[ad_1]
Kenya’s public financial management is on the cusp of a major transformation. For years, the government has operated under cash-basis accounting, a method that only captures transactions when real money is exchanged.
While this system has served its purpose, it has its limitations, particularly as the nation’s financial landscape becomes more complex. Now, in a major reform, Kenya is set to transition to the International Public Sector Accounting Standards (IPSAS) accrual basis—a change that promises to enhance transparency, accountability, and decision-making in public finance.
Both the national and county governments, as well as their respective entities, will be impacted, signalling a comprehensive overhaul of how Kenya manages and reports its financial resources.
While the cash-basis system is simple, it presents a skewed picture of Kenya’s financial health. It overlooks key elements such as unpaid bills, pension obligations, and infrastructure investments, leaving decision-makers with an incomplete view of fiscal realities.
Take, for instance, pending bills. Under cash accounting, these liabilities remain invisible until payments are made, which can cause budget surprises or delays. Similarly, public debt obligations and pension liabilities don’t appear in financial reports until the moment they are paid. In an era where financial commitments are increasing and becoming more complex, this system is no longer adequate.
Accrual accounting changes everything. It records financial transactions when they are incurred, not when cash is exchanged. This means that the government will now recognise assets, liabilities, and obligations in real time, offering a fuller, more accurate picture of its financial position.
For example, pension liabilities—previously hidden until payments were due—will now be clearly recorded, giving both the government and the public a transparent view of long-term fiscal obligations.
The same applies to assets such as public infrastructure and natural resources, which will now be accounted for in financial reports. This shift will equip policymakers with better data for planning and budgeting, ultimately leading to more responsible financial management.
This move to accrual accounting is not a sudden shift but part of a broader journey that began over a decade ago. The enactment of the Public Financial Management (PFM) Act in 2012 and establishment of the Public Sector Accounting Standards Board (PSASB) in 2014 laid the foundation for this reform.
Over the years, public entities have been strengthening their financial management systems, making them better prepared for this transition.
The advantages of adopting IPSAS accrual are manifold. First, it will vastly improve the accuracy and reliability of government financial statements, enhancing accountability.
By recognising long-term obligations like pensions and pending bills, stakeholders will have a clearer view of fiscal commitments, reducing the risk of financial surprises.
Moreover, by accounting for assets like infrastructure, Kenya will gain a better understanding of its wealth and how to manage it. This comprehensive financial reporting will make it easier to prioritise projects and allocate resources effectively.

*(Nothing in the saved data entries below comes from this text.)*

(* ===== verification/KernelTransactionTheorems.v ===== *)
(** Atomicity of cell transactions: a rollback or compensation that reports
    success, a drop that ends rolled back and a successful crash recovery give
    back the files as they were at the start, whatever was cancelled or failed
    in between, at the plain places that were not leaked; a commit is journaled
    with all receipts.  The engine's part of the contract is [FileEngineOk]. *)

From stdpp Require Import countable gmap.
From S2P Require Import Prelude.
From S2P Require Import DurableStore.
From S2P Require Import KernelTransaction.

(** What the engine shows at a place of the file tree: content and metadata. *)
Notation Shown := (option (ZeroHandle * FileMetadata)).
(** [plain] singles out the places that no symbolic link is at, leads to or
    leads through: a link shows the file behind it, so an effect on the one
    shows at the other, and the engine promises nothing there. *)
Class EngineView (E K : Type) := { place : Path -> K; view : E -> K -> Shown; plain : K -> bool }.

(** The preimage a receipt restores. *)
Definition preimage (r : FileEffectReceipt) : Shown :=
  match fr_before r, fr_before_metadata r with Some h, Some m => Some (h, m) | _, _ => None end.
Definition paired (before : option ZeroHandle) (m : option FileMetadata) : Prop := is_Some before <-> is_Some m.

(** What a transaction relies on, at the plain places: reads show the tree; an
    effect changes no other place, and none when refused; its receipt carries
    the metadata of the preimage it names; a restore changes no other place and,
    when it succeeds, puts the preimage back.  An effect that fails may leave
    its place in any state, and a restore may fail. *)
Class FileEngineOk (E K : Type) `{FileEngine E, EngineView E K} := {
  read_shows : forall e p s, plain (place p) = true -> eread e p = Ok s ->
    view e (place p) = Some (sn_content s, snapshot_metadata s);
  read_missing : forall e p x, plain (place p) = true -> eread e p = Err x -> ee_kind x = NotFound ->
    view e (place p) = None;
  apply_frame : forall e q k, plain k = true -> k <> place (fq_path q) -> view (eapply e q).2 k = view e k;
  apply_refused : forall e q x e' k, plain k = true -> eapply e q = (Err x, e') -> refused (ee_kind x) = true ->
    view e' k = view e k;
  apply_metadata : forall e q r e', plain (place (fq_path q)) = true -> eapply e q = (Ok r, e') ->
    fr_path r = fq_path q -> fr_before r = fst <$> view e (place (fq_path q)) ->
    fr_before_metadata r = snd <$> view e (place (fq_path q));
  restore_frame : forall e r k, plain k = true -> k <> place (fr_path r) -> view (erestore e r).2 k = view e k;
  restore_exact : forall e r u e', plain (place (fr_path r)) = true -> erestore e r = (Ok u, e') ->
    paired (fr_before r) (fr_before_metadata r) -> view e' (place (fr_path r)) = preimage r }.

(** The places a transaction answers for: plain, and not leaked. *)
Definition kept {E K : Type} `{EngineView E K} (leak : list K) (k : K) : Prop :=
  (k ∉ leak) /\ plain k = true.

Lemma kept_mono {E K : Type} `{EngineView E K} (leak leak' : list K) k : leak ⊆ leak' -> kept leak' k -> kept leak k.
Proof. intros Hs [Hk Hp]. split; [set_solver|done]. Qed.

(** * Inversion of the effectful code *)

Lemma sbind_inv {Er W A B} (m : M Er W A) (k : A -> M Er W B) w r w' : sbind m k w = (r, w') ->
  (exists x, m w = (Err x, w') /\ r = Err x) \/ (exists a w1, m w = (Ok a, w1) /\ k a w1 = (r, w')).
Proof. unfold sbind. destruct (m w) as [[a|x] w1]; intros; simplify_eq; eauto 6. Qed.

Section Atomicity.
Context {E K : Type} `{EqDecision K, FileEngine E, !EngineView E K, !FileEngineOk E K}.
Context `{Codec TransactionRecord, Codec Preparation, Messages}.
Context (env : Env) (cx : EngineCallContext) (path : Path).

(** ** Undoing effects, place by place *)

Definition touches (k : K) (p : PreparedEffect) : Prop :=
  pe_restored p = false /\ place (fr_path (effect_receipt p)) = k.
#[local] Instance touches_dec k p : Decision (touches k p).
Proof. unfold touches. apply _. Defined.

Definition undo1 (k : K) (p : PreparedEffect) (x : Shown) : Shown :=
  if decide (touches k p) then preimage (effect_receipt p) else x.
(** What restoring [l] from the last effect to the first leaves at [k]. *)
Definition undo (k : K) (l : list PreparedEffect) (x : Shown) : Shown := foldr (undo1 k) x l.

Lemma undo_app k l l' x : undo k (l ++ l') x = undo k l (undo k l' x).
Proof. apply foldr_app. Qed.

Lemma undo_untouched k l x : (forall p, p ∈ l -> ~ touches k p) -> undo k l x = x.
Proof.
  induction l as [|p l IH]; [done|]. intros Hn. cbn. unfold undo1 at 1. rewrite decide_False; [|by apply Hn; left].
  apply IH. intros q Hq. apply Hn. by right.
Qed.

Lemma undo_touched k l p x y : p ∈ l -> touches k p -> undo k l x = undo k l y.
Proof.
  intros Hp Ht. induction l as [|q l IH]; [by apply elem_of_nil in Hp|]. cbn. unfold undo1 at 1 3.
  destruct (decide (touches k q)) as [|Hn]; [done|]. apply elem_of_cons in Hp as [->|Hp]; [done|by apply IH].
Qed.

(** Undoing is the identity or constant at each place, so repeating it is harmless. *)
Lemma undo_fixed k l x c : undo k l x = c -> undo k l c = c.
Proof.
  intros Hu. destruct (decide (Exists (touches k) l)) as [Hex|Hno].
  - apply list.Exists_exists in Hex as (p & Hp & Ht). rewrite <- Hu at 2. by eapply undo_touched.
  - apply undo_untouched. intros p Hp Ht. apply Hno, list.Exists_exists. eauto.
Qed.

(** The receipt used to restore an effect, outside the leaked places, is the
    one for the requested path and the observed preimage. *)
Definition effect_ok (leak : list K) (p : PreparedEffect) : Prop :=
  pe_restored p = true \/ ~ kept leak (place (fr_path (effect_receipt p))) \/
  paired (fr_before (effect_receipt p)) (fr_before_metadata (effect_receipt p)).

Kenya’s adoption of IPSAS accrual also aligns the country with global financial reporting standards. As fiscal transparency becomes increasingly important in attracting global investment and fostering economic stability, this reform positions the nation as a leader in public financial management in the region.
Of course, this transition will not be without challenges. Shifting to accrual accounting requires substantial adjustments to existing financial processes, including revising the Standard Chart of Accounts (SCOA), reengineering the Integrated Financial Management Information System (IFMIS), and developing new templates for financial reporting.
Public sector personnel will also need extensive training to adapt to the new system. However, the National Treasury, guided by a steering committee appointed by the Cabinet Secretary, has developed a three-year transition plan.
This reform is not just a technical upgrade—it is a fundamental change that will reshape how Kenya manages its public resources. By providing a complete and accurate view of the country’s financial standing, accrual accounting will enable the government to plan more effectively, manage public funds responsibly, and ensure taxpayer money is used efficiently.
By addressing the shortcomings of cash accounting, the government will be better positioned to manage its resources, meet its fiscal obligations, and deliver on its development goals.
As Kenya embraces this bold step, the benefits of accrual accounting will be felt for years to come.